### [Try it]
Nothing after the line containing "Theorem upload_logs_success_before_failure (cloudinary" belongs in the answer; write out exactly every line from the start of the material up to it, including it.
::: Data provided :::
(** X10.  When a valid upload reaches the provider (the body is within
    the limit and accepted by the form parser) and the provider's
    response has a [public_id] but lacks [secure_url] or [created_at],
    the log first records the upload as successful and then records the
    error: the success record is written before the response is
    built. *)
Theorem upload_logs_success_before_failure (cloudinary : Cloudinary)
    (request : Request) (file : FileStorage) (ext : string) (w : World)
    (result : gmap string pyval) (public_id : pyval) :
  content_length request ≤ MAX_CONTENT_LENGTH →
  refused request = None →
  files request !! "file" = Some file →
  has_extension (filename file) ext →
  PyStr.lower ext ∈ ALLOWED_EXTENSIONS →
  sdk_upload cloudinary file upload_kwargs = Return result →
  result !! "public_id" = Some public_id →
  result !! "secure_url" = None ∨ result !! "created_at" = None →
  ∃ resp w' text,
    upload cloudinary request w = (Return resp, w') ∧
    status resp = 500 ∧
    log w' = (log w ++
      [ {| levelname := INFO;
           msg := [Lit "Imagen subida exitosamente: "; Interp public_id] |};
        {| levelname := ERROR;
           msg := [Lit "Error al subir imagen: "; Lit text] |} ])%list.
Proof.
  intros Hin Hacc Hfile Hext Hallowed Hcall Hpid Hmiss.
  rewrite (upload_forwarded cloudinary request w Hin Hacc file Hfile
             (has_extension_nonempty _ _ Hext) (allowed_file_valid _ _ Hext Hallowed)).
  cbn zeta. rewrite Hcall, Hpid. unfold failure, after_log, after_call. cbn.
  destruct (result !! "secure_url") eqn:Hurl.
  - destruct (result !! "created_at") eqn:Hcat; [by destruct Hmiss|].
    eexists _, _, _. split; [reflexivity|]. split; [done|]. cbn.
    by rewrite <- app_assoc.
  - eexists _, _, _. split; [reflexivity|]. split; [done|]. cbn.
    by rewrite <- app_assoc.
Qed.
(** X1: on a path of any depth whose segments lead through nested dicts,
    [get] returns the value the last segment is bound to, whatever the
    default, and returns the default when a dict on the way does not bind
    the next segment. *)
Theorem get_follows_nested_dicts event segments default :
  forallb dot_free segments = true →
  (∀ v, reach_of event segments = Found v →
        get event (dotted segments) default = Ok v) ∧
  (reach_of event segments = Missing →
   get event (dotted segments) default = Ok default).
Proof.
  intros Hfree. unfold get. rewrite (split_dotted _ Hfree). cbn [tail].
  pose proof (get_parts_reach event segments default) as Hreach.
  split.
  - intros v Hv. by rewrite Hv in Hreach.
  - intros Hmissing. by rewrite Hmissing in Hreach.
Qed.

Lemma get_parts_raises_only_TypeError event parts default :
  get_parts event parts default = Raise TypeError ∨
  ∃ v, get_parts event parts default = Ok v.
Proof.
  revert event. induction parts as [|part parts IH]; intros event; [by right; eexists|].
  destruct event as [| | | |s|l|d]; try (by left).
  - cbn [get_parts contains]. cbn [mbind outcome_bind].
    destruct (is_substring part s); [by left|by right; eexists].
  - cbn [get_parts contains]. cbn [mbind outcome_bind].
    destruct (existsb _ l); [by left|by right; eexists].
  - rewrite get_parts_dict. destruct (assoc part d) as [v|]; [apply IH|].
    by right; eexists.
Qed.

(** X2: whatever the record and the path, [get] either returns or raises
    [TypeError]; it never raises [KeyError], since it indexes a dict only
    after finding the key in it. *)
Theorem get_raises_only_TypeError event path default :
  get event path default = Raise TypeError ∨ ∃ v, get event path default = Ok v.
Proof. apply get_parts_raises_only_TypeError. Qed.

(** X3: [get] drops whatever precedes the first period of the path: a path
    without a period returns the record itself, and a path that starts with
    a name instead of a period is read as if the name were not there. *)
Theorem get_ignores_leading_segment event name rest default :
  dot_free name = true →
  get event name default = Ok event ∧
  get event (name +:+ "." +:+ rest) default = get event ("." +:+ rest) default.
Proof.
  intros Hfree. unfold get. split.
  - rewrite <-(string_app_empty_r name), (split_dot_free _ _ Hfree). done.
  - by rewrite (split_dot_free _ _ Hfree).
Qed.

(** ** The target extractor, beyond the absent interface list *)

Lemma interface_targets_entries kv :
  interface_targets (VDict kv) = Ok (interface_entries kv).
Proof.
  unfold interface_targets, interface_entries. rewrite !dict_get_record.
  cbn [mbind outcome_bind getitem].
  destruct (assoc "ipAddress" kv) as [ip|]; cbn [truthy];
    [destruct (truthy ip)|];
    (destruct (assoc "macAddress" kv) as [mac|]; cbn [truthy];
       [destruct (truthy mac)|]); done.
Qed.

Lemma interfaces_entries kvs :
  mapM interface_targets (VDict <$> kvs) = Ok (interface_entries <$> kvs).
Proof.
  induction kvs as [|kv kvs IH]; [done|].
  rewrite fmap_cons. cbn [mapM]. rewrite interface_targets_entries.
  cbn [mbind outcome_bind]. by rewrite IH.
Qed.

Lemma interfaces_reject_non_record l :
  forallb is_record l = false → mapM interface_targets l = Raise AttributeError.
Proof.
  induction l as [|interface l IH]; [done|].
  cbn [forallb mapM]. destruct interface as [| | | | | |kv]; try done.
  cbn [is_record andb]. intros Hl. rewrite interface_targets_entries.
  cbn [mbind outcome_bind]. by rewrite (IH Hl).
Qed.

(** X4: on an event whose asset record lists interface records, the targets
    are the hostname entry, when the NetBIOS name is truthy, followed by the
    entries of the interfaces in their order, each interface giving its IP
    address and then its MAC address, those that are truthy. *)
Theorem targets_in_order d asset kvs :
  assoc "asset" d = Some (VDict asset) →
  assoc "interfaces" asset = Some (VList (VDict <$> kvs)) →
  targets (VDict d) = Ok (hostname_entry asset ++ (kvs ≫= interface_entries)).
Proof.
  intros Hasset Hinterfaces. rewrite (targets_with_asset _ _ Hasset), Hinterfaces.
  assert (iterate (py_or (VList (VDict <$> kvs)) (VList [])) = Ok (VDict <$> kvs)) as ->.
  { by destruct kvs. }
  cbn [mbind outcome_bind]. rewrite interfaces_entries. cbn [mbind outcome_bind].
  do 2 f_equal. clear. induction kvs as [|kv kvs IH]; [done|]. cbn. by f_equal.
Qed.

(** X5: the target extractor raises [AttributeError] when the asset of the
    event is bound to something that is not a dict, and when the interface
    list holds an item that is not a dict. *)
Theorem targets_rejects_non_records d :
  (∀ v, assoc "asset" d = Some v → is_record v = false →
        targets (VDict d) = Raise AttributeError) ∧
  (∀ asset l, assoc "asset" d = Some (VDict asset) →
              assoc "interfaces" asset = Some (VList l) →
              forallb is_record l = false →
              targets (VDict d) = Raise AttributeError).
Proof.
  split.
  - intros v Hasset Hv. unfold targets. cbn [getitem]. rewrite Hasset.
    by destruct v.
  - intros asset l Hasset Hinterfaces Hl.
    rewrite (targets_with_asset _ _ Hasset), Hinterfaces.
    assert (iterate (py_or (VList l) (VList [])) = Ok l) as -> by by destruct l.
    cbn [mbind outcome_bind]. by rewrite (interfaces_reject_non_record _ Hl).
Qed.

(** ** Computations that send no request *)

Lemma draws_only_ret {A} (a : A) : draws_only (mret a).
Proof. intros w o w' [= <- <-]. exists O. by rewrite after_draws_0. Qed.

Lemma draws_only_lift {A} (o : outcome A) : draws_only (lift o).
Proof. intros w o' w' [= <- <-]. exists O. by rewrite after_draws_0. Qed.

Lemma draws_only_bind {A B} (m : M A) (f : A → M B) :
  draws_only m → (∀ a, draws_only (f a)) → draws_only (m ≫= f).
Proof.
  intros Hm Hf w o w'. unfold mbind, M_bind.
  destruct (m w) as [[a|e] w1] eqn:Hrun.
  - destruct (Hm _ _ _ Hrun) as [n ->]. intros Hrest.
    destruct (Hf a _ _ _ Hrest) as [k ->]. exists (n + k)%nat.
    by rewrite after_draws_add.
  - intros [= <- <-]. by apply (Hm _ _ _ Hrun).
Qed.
:::
### [Response below]
(** X10.  When a valid upload reaches the provider (the body is within
    the limit and accepted by the form parser) and the provider's
    response has a [public_id] but lacks [secure_url] or [created_at],
    the log first records the upload as successful and then records the
    error: the success record is written before the response is
    built. *)
Theorem upload_logs_success_before_failure (cloudinary : Cloudinary)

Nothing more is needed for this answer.